- _AIM OF THE TASK_
With both ends included, repeat exactly the lines of the entries below from the one containing "destruct Hinv as [H0|[H0 _]];" down to the one containing "assert (Hkeep : n", and no others.

*** Begin section ***

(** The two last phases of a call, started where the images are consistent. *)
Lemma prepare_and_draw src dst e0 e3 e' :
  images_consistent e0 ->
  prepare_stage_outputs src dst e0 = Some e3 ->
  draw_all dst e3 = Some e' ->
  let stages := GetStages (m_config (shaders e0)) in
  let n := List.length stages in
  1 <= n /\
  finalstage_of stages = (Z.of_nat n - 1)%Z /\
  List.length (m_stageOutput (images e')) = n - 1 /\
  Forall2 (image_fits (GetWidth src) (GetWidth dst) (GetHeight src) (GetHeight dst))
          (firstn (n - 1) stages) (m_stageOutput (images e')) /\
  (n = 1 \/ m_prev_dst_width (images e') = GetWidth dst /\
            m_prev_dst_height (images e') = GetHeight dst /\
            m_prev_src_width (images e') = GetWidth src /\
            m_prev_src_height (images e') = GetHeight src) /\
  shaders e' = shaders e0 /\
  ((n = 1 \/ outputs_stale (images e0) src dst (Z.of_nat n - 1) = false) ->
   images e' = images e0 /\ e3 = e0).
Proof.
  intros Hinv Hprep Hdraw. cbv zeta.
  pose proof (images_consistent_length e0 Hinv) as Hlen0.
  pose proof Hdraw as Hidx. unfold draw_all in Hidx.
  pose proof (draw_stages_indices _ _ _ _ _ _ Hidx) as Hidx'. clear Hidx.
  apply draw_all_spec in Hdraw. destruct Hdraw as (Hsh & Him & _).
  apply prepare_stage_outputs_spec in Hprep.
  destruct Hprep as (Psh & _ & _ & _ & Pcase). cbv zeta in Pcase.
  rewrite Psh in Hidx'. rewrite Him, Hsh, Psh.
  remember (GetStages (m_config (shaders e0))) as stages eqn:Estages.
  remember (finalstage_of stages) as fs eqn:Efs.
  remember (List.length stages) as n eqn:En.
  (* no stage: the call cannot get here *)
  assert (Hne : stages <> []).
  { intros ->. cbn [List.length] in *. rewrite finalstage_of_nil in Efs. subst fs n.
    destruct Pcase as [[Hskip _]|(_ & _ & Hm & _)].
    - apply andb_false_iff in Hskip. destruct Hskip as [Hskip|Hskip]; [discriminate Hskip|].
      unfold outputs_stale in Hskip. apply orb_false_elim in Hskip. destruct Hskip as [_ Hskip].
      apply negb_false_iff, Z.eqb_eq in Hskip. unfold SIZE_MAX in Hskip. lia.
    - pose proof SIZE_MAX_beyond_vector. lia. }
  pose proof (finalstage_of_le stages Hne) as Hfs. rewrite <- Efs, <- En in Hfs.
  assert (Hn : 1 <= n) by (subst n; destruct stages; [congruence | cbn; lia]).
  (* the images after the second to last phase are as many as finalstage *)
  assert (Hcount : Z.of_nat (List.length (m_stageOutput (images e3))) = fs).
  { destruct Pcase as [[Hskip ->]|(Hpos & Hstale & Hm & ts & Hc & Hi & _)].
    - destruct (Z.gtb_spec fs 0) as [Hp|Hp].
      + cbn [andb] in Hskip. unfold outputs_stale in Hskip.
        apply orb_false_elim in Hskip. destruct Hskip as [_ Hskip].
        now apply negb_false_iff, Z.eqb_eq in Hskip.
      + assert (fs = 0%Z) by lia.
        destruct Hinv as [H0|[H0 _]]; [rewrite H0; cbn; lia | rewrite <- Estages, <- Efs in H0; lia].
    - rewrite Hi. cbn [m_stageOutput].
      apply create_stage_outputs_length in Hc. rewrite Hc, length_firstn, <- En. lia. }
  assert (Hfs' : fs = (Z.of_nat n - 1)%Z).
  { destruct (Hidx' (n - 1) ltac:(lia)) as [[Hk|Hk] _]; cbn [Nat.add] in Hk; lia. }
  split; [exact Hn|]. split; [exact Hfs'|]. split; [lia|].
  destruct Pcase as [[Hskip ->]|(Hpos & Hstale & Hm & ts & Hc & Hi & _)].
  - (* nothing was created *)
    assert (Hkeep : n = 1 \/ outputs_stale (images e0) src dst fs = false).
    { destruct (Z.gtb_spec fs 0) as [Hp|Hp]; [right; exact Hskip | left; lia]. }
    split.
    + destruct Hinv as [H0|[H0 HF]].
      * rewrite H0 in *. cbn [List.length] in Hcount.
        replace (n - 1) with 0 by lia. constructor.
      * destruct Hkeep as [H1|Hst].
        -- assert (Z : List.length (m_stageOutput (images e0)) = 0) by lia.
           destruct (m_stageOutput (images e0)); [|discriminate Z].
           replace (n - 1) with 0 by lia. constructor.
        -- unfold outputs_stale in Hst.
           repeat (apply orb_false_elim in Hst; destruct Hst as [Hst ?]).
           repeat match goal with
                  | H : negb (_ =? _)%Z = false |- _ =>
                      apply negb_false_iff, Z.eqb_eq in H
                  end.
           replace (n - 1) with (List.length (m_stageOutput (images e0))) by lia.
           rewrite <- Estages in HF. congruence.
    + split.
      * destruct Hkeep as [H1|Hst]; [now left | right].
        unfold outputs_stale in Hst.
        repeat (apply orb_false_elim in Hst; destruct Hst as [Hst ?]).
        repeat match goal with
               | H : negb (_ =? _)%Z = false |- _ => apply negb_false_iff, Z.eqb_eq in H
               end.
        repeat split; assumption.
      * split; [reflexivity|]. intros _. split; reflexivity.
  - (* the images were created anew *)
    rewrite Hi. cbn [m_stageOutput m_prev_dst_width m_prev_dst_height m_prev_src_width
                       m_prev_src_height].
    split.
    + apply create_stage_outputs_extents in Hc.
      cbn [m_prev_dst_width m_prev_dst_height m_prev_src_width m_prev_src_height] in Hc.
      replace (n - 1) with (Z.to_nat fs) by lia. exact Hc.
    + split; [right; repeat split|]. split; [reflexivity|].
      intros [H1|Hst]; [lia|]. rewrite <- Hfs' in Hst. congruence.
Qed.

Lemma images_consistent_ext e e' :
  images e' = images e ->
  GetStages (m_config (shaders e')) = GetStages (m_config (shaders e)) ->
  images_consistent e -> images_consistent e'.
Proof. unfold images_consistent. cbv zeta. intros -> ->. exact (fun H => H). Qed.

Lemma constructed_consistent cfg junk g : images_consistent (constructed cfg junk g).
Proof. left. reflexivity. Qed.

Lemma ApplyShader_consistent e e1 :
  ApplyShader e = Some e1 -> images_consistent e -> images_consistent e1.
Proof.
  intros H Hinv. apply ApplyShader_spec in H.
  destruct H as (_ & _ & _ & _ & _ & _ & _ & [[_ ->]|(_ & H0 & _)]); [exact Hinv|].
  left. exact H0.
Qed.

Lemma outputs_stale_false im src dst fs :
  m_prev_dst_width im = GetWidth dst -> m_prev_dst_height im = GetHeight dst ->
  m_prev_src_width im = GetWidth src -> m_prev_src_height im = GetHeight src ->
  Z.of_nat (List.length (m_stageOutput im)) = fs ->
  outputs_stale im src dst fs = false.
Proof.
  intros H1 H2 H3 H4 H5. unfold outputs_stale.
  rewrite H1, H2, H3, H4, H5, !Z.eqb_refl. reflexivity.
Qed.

*** End section ***

- _WRITTEN RESPONSE_
        destruct Hinv as [H0|[H0 _]]; [rewrite H0; cbn; lia | rewrite <- Estages, <- Efs in H0; lia].
    - rewrite Hi. cbn [m_stageOutput].
      apply create_stage_outputs_length in Hc. rewrite Hc, length_firstn, <- En. lia. }
  assert (Hfs' : fs = (Z.of_nat n - 1)%Z).
  { destruct (Hidx' (n - 1) ltac:(lia)) as [[Hk|Hk] _]; cbn [Nat.add] in Hk; lia. }
  split; [exact Hn|]. split; [exact Hfs'|]. split; [lia|].
  destruct Pcase as [[Hskip ->]|(Hpos & Hstale & Hm & ts & Hc & Hi & _)].
  - (* nothing was created *)
    assert (Hkeep : n = 1 \/ outputs_stale (images e0) src dst fs = false).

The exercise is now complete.